The title of the story “The Sisters” indicates that the focus is on the two sisters, Marta and Sukey, who are devoted to each other.


  • Greed and how it affects people’s lives

Burgert de Jager’s obsessive greed to keep his lands and to have water to irrigate the land blinds him to the effect of his actions on his daughters. Jan Redlinghuis’s greed to possess Marta and to display her around the district in the end killed both her and him.

  • Powerlessness of women

According to Van Niekerk (1990:19), men’s urge to have power over women and land by means of possession and exploitation. In the story, the power of men is shown in the way that Burgert de Jager used Marta, as a pawn in his battle to keep his lands. She had no power over her fate, and she got married off to Jan Redlinghuis. Marta had no power to stop Jan Redlinghuis from parading her and boasting to everyone that her father had sold her to him.

  • The power of love between sisters

Sukey was prepared to sacrifice herself to Jan Redlinghuis in order to save her weaker sister, Marta from marriage. Marta tries to comfort and reassure Sukey that she is ready to accept her fate.

Analysis of the Short Story


  • Little Karoo, near Oudtshoorn, neighbouring farms, Bitterwater and Zeekoegatt in vicinity of the Platkops.
  • Even though there are few descriptions in the story, we know that Little Karoo is a very harsh and drought-stricken world.
  • The water rights from the Ghamka River.
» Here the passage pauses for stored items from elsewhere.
(** X12.  When the promise [load] awaits is rejected, [load] ends where
    it stands: nothing is notified and nothing is undone (the page, the
    sheet and a subscription already made stay as they are), and no later
    resumption continues it. *)
Theorem rejected_await_ends_load (w : t) (rs : list Resumption) :
  suspended (phase w) = true →
  let w' := foldl (λ w r, resume r w) (resume Rejection w) rs in
  phase w' = Rejected ∧ page w' = page w ∧ sheet w' = sheet w ∧
  toasts w' = toasts w ∧ subscriptions w' = subscriptions w ∧
  closed w' = closed w.
Proof.
  intros Hsus.
  assert (resume Rejection w = set_phase Rejected w) as ->.
  { unfold resume. by destruct (phase w). }
  assert (∀ w0, phase w0 = Rejected →
                foldl (λ w r, resume r w) w0 rs = w0) as Habs.
  { induction rs as [|r rs IH]; intros w0 Hph; [done|]. simpl.
    assert (resume r w0 = w0) as ->; [|by apply IH].
    unfold resume. rewrite Hph. by destruct r. }
  intros w'. subst w'. by rewrite Habs.
Qed.

Lemma rejected_await_ends_load_witness :
  let w := run [Load (VStr "c1"); Resume SuperLoaded;
                Resume (Fetched Sample.success)] (new Sample.blank) in
  let w' := foldl (λ w r, resume r w) (resume Rejection w)
                  [Imported Sample.hp_sheet; CssLoaded] in
  phase w' = Rejected ∧ page w' = page w ∧ sheet w' = sheet w ∧
  toasts w' = toasts w ∧ subscriptions w' = subscriptions w ∧
  closed w' = closed w.
Proof.
  apply (rejected_await_ends_load
           (run [Load (VStr "c1"); Resume SuperLoaded;
                 Resume (Fetched Sample.success)] (new Sample.blank))
           [Imported Sample.hp_sheet; CssLoaded]).
  reflexivity.
Defined.

(** X13.  A push only reconciles: it leaves the point [load] has reached,
    the notifications, the subscriptions and the closed flag as they are,
    keeps the sheet (id, cache, bindings), the selectors and the console,
    and sends nothing.  A push for an id the window is not subscribed to,
    or one that carries no changes, leaves the window as it is. *)
Theorem push_only_reconciles (id : Val) (changes : Data) (w : t) :
  let w' := push id changes w in
  phase w' = phase w ∧ toasts w' = toasts w ∧
  subscriptions w' = subscriptions w ∧ closed w' = closed w ∧
  sheet w' = sheet w ∧
  content (page w') = content (page w) ∧
  console (page w') = console (page w) ∧
  outbound (page w') = outbound (page w) ∧
  (id ∉ subscriptions w ∨ changes = DUndefined ∨ changes = DNull → w' = w).
Proof.
  destruct w as [p ph sh ts subs cl]. unfold push. simpl.
  case_bool_decide as Hsub; [|by repeat split].
  destruct sh as [sh0|]; [|by repeat split].
  destruct changes as [| |o]; [by repeat split..|].
  rewrite state_of_update.
  destruct (update_object_frame o sh0 p) as (Hc & _ & Hcon & Hout).
  rewrite update_object_unfold in *. simpl in *.
  repeat (split; [done|]). intros [Hn|[Hn|Hn]]; done.
Qed.

(** * Properties of the main page *)

(** X14.  After [LogOut()], a load of the main page does not contact the
    server: [OnLoad] finds no token, redirects to [/login] again and
    returns, the session token staying null; the saved layouts survive
    the log-out. *)
Theorem logout_then_onload_redirects (b : Main.t) :
  let b1 := Main.LogOut b in
  let '(b2, waiting) := Main.OnLoad b1 in
  waiting = false ∧
  Main.requests b2 = Main.requests b ∧
  Main.intervals b2 = Main.intervals b ∧
  Main.location b2 = Main.location b ++ ["/login"; "/login"] ∧
  Main.session_token (Main.Session b2) = VNull ∧
  Main.token (Main.localStorage b2) = None ∧
  Main.defaultLayout (Main.localStorage b2)
    = Main.defaultLayout (Main.localStorage b) ∧
  Main.layouts (Main.localStorage b2) = Main.layouts (Main.localStorage b).
Proof.
  unfold Main.LogOut, Main.OnLoad. simpl.
  repeat (split; [reflexivity|]). split; [|done].
  by rewrite <- app_assoc.
Qed.

(** X15.  With a token in the storage, [OnLoad] asks for [/status] and,
    whatever the reply, goes on to ask for [/re-auth] and to schedule it
    every 900000 ms: a reply that is not a success adds a redirect to
    [/login] but does not end [OnLoad].  The session token is the stored
    one, the storage is not written, and up to the initialisation of the
    rule sets [OnLoad] throws exactly when the reply carries no user. *)
Theorem onload_reauthenticates
    (b : Main.t) (tok : string) (response : Main.StatusResponse) :
  Main.token (Main.localStorage b) = Some tok →
  let '(b1, waiting) := Main.OnLoad b in
  let out := Main.OnLoad_status response b1 in
  let b2 := state_of out in
  waiting = true ∧
  Main.requests b2
    = Main.requests b ++ [("/status", None); ("/re-auth", None)] ∧
  Main.intervals b2 = Main.intervals b ++ [(900000%Z, "/re-auth")] ∧
  Main.session_token (Main.Session b2) = VStr tok ∧
  Main.localStorage b2 = Main.localStorage b ∧
  Main.location b2 =
    Main.location b
      ++ (if strict_neq (Main.s_status response) (VStr "success")
          then ["/login"] else []) ∧
  (out = Returned b2 ↔ ∃ u, Main.s_user response = DObject u).
Proof.
  intros Htok. unfold Main.OnLoad. rewrite Htok. cbv zeta.
  unfold Main.OnLoad_status.
  destruct (strict_neq (Main.s_status response) (VStr "success"));
    destruct (Main.s_user response) as [| |u]; simpl;
    rewrite <- ?app_assoc, ?app_nil_r;
    repeat (split; [reflexivity|]);
    (split; [try done; by eexists|]); try done; by intros [u' ?].
Qed.

Lemma onload_reauthenticates_witness :
  let b := Main.mk (Main.mkStorage (Some "t0") None None)
                   (Main.mkSession VUndefined VUndefined VUndefined
                                   DUndefined VUndefined)
                   [] [] [] [] [] [] in
  let response := Main.mkStatus (VStr "error") (VStr "expired") DUndefined in
  let '(b1, waiting) := Main.OnLoad b in
  let out := Main.OnLoad_status response b1 in
  let b2 := state_of out in
  waiting = true ∧
  Main.requests b2
    = Main.requests b ++ [("/status", None); ("/re-auth", None)] ∧
  Main.intervals b2 = Main.intervals b ++ [(900000%Z, "/re-auth")] ∧
  Main.session_token (Main.Session b2) = VStr "t0" ∧
  Main.localStorage b2 = Main.localStorage b ∧
  Main.location b2 =
    Main.location b
      ++ (if strict_neq (Main.s_status response) (VStr "success")
          then ["/login"] else []) ∧
  (out = Returned b2 ↔ ∃ u, Main.s_user response = DObject u).
Proof.
  exact (onload_reauthenticates
           (Main.mk (Main.mkStorage (Some "t0") None None)
                    (Main.mkSession VUndefined VUndefined VUndefined
                                    DUndefined VUndefined)
                    [] [] [] [] [] [])
           "t0" (Main.mkStatus (VStr "error") (VStr "expired") DUndefined)
           eq_refl).
Defined.

Lemma load_each_spec (get : nat → Val → Response) (cs : list (Val * Val))
    (n : nat) (made : list (string * option Obj)) (results : list Data) :
  Main.load_each get n cs made results =
  (made ++ ((λ c, ("/character/get", Some ({[ "id" := c.1 ]} : Obj))) <$> cs),
   results
     ++ (character
           <$> filter (λ r, status r = VStr "success")
                 (imap (λ k c, get (n + k) c.1) cs))).
Proof.
  revert n made results. induction cs as [|[id name] cs IH];
    intros n made results.
  - simpl. by rewrite !app_nil_r.
  - cbn [Main.load_each]. rewrite IH. cbn [fmap list_fmap imap fst].
    rewrite Nat.add_0_r, filter_cons, <- !app_assoc.
    assert (imap ((λ k c, get (n + k) c.1) ∘ S) cs
            = imap (λ k c, get (S n + k) c.1) cs) as ->.
    { apply imap_ext. intros k c _. simpl. f_equal. lia. }
    f_equal. unfold loose_eq_str.
    case_bool_decide; destruct (decide _); try done.
    simpl. by rewrite <- app_assoc.
Qed.

(** X16.  [LoadCharacters] asks for the list under the path it is given,
    or under [null] when it is called without a path (the argument is
    [undefined]), then for each listed character in order, one request
    each, and returns the characters of the replies whose status is
    "success", in that order; a reply that fails is skipped and does not
    stop the loop.  When the list itself fails it throws, having asked for
    no character. *)
Theorem load_characters_collects
    (path : Val) (listed : Main.ListResponse) (get : nat → Val → Response) :
  let sent := if bool_decide (path = VUndefined) then VNull else path in
  Main.LoadCharacters path listed get =
  if bool_decide (Main.list_status listed = VStr "success") then
    match Main.characters listed with
    | Some cs =>
        (("/character/list", Some ({[ "path" := sent ]} : Obj))
           :: ((λ c, ("/character/get", Some ({[ "id" := c.1 ]} : Obj)))
                 <$> cs),
         Returned
           (character
              <$> filter (λ r, status r = VStr "success")
                    (imap (λ k c, get k c.1) cs)))
    | None =>
        ([("/character/list", Some ({[ "path" := sent ]} : Obj))],
         Threw "TypeError" [])
    end
  else
    ([("/character/list", Some ({[ "path" := sent ]} : Obj))],
     Threw "Error: failed to list characters" []).
Proof.
  intros sent.
  assert (sent = match path with VUndefined => VNull | _ => path end) as Hsent.
  { subst sent. by destruct path. }
  unfold Main.LoadCharacters, loose_neq_str. rewrite <- Hsent.
  case_bool_decide as Hs; case_bool_decide as Hs'; try done.
  destruct (Main.characters listed) as [cs|]; [|done].
  by rewrite load_each_spec.
Qed.

Example load_characters_skips_failures :
  let get := λ (n : nat) (id : Val),
    if bool_decide (id = VStr "b") then Sample.failure else Sample.success in
  Main.LoadCharacters VUndefined
    (Main.mkList (VStr "success")
       (Some [(VStr "a", VStr "A"); (VStr "b", VStr "B");
              (VStr "c", VStr "C")])) get =
  ([("/character/list", Some ({[ "path" := VNull ]} : Obj));
    ("/character/get", Some ({[ "id" := VStr "a" ]} : Obj));
    ("/character/get", Some ({[ "id" := VStr "b" ]} : Obj));
    ("/character/get", Some ({[ "id" := VStr "c" ]} : Obj))],
   Returned [DObject Sample.character; DObject Sample.character]).
Proof. reflexivity. Qed.

(** ** Layouts *)

Lemma layout_read_spec (b : Main.t) :
  Main.Layout_read b =
  match Main.layouts (Main.localStorage b) with
  | Some m => if bool_decide (m = ∅)
              then (Main.ErrorToast "No layouts saved." b, None)
              else (b, Some m)
  | None => (Main.ErrorToast "No layouts saved." b, None)
  end.
Proof. reflexivity. Qed.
Structure and Plot Development

The complication in the story arises from the fact that Burgert de Jager has tried for many years to get water from Ghamka river through a neighbouring farm owned by Jan Redlinghuis and has spent a great deal of money on legal fees. He is so obsessed with this that he does not notice how it is affecting his wife, who dies in his “bitterness and sorrow”.
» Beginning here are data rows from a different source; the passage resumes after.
(** C10, as the code has it: the query of [fetchCompanies] always carries
    limit=20; it carries a cursor exactly when the cursor argument is a
    non-empty string (neither [null] nor the empty string); it carries
    search (location) exactly when the argument is non-empty after
    trimming; and it carries nothing else.  The value sent is the cursor,
    respectively the trimmed argument, as [new URLSearchParams] converts
    it: unchanged when its surrogates are paired, with U+FFFD for every
    other surrogate. *)
Theorem fetchCompanies_query (resetList : bool)
    (currentCursor : option jsstring) (searchTerm locationFilter : jsstring)
    (st : AppState) :
  ∃ p,
    inflight (exec (fetchCompanies resetList currentCursor searchTerm
                      locationFilter) st)
      = inflight st ++ [SearchRequest resetList p]
    ∧ params_get "limit" p = Some (js "20")
    ∧ (∀ v, params_get "cursor" p = Some v
            ↔ ∃ c, currentCursor = Some c ∧ c ≠ [] ∧ v = toUSVString c)
    ∧ (∀ v, params_get "search" p = Some v
            ↔ trim searchTerm ≠ [] ∧ v = toUSVString (trim searchTerm))
    ∧ (∀ v, params_get "location" p = Some v
            ↔ trim locationFilter ≠ []
              ∧ v = toUSVString (trim locationFilter))
    ∧ p.*1 `sublist_of` ["limit"; "cursor"; "search"; "location"]%string
    ∧ (∀ s, well_paired s = true → toUSVString s = s)
    ∧ (∀ s, well_paired (toUSVString s) = true).
Proof.
  exists (search_params currentCursor searchTerm locationFilter).
  split; [reflexivity|]. split; [reflexivity|].
  split; [apply search_params_cursor|].
  split; [apply search_params_search|].
  split; [apply search_params_location|].
  split; [apply search_params_keys|].
  split; [apply toUSVString_well_paired|apply toUSVString_paired].
Qed.

(** C10, as stated, fails for the empty string: that cursor is not [null],
    and the query carries no cursor. *)
Lemma fetchCompanies_query_empty_cursor :
  let st := exec (fetchCompanies false (Some []) [] []) initial in
  inflight st = [SearchRequest false [("limit"%string, js "20")]]
  ∧ ¬ (is_Some (params_get "cursor" (search_params (Some []) [] []))
       ↔ Some ([] : jsstring) ≠ None).
Proof.
  split; [reflexivity|].
  intros [_ H]. destruct H as [v Hv]; [done|]. discriminate Hv.
Qed.

(** ** The event loop *)

Section EventLoop.

Lemma exec_bind {A B} (m : M A) (k : A → M B) (a : A) (st : AppState) :
  completion m st = Normal a →
  exec (bind m k) st = exec (k a) (exec m st).
Proof.
  unfold exec, completion, bind. destruct (m st) as [r st']. simpl.
  by intros ->.
Qed.

Lemma completion_bind {A B} (m : M A) (k : A → M B) (a : A) (st : AppState) :
  completion m st = Normal a →
  completion (bind m k) st = completion (k a) (exec m st).
Proof.
  unfold exec, completion, bind. destruct (m st) as [r st']. simpl.
  by intros ->.
Qed.

Lemma lastCompanyRef_normal deps node st :
  completion (lastCompanyRef deps node) st = Normal tt.
Proof. destruct deps as [[[[[] h] c] s] loc]; reflexivity. Qed.

Lemma lastCompanyRef_visible deps node st :
  visible (exec (lastCompanyRef deps node) st) = visible st.
Proof. destruct deps as [[[[[] h] c] s] loc]; reflexivity. Qed.

Lemma commit_normal prev st : completion (commit prev) st = Normal tt.
Proof.
  unfold commit, completion, bind, get.
  destruct (lastCard prev), (lastCard st); try case_decide;
    try reflexivity; try apply lastCompanyRef_normal.
  pose proof (lastCompanyRef_normal (refDeps prev) None st) as Hn.
  unfold completion in Hn.
  destruct (lastCompanyRef (refDeps prev) None st) as [r st'].
  simpl in Hn. subst r. apply lastCompanyRef_normal.
Qed.

Lemma commit_visible prev st : visible (exec (commit prev) st) = visible st.
Proof.
  unfold commit, exec, bind, get.
  destruct (lastCard prev), (lastCard st); try case_decide;
    try reflexivity; try apply lastCompanyRef_visible.
  pose proof (lastCompanyRef_normal (refDeps prev) None st) as Hn.
  pose proof (lastCompanyRef_visible (refDeps prev) None st) as Hv.
  unfold completion, exec in Hn, Hv.
  destruct (lastCompanyRef (refDeps prev) None st) as [r st'].
  simpl in Hn, Hv. subst r. rewrite <- Hv. apply lastCompanyRef_visible.
Qed.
The conflict between the two farmers creates the tension in the story. Burget de Jager eventually owes Jan Redlinghuis so much money for allowing the water to pass through his farms that he is forced to make a deal with him (Redlinghuis will either marry Marta or take over the Burget de Jager’s farm). This tension rises in the story when De Jager decides that Marta must marry Jan Redlinghuis to save the farm.

The story reaches a climax when Marta becomes weaker and weaker from the humiliation of her position, and eventually dies. Sukey is very unforgiving towards her father and blames him for the deaths of both her mother and sister. This causes tension and conflict between Sukey and her father.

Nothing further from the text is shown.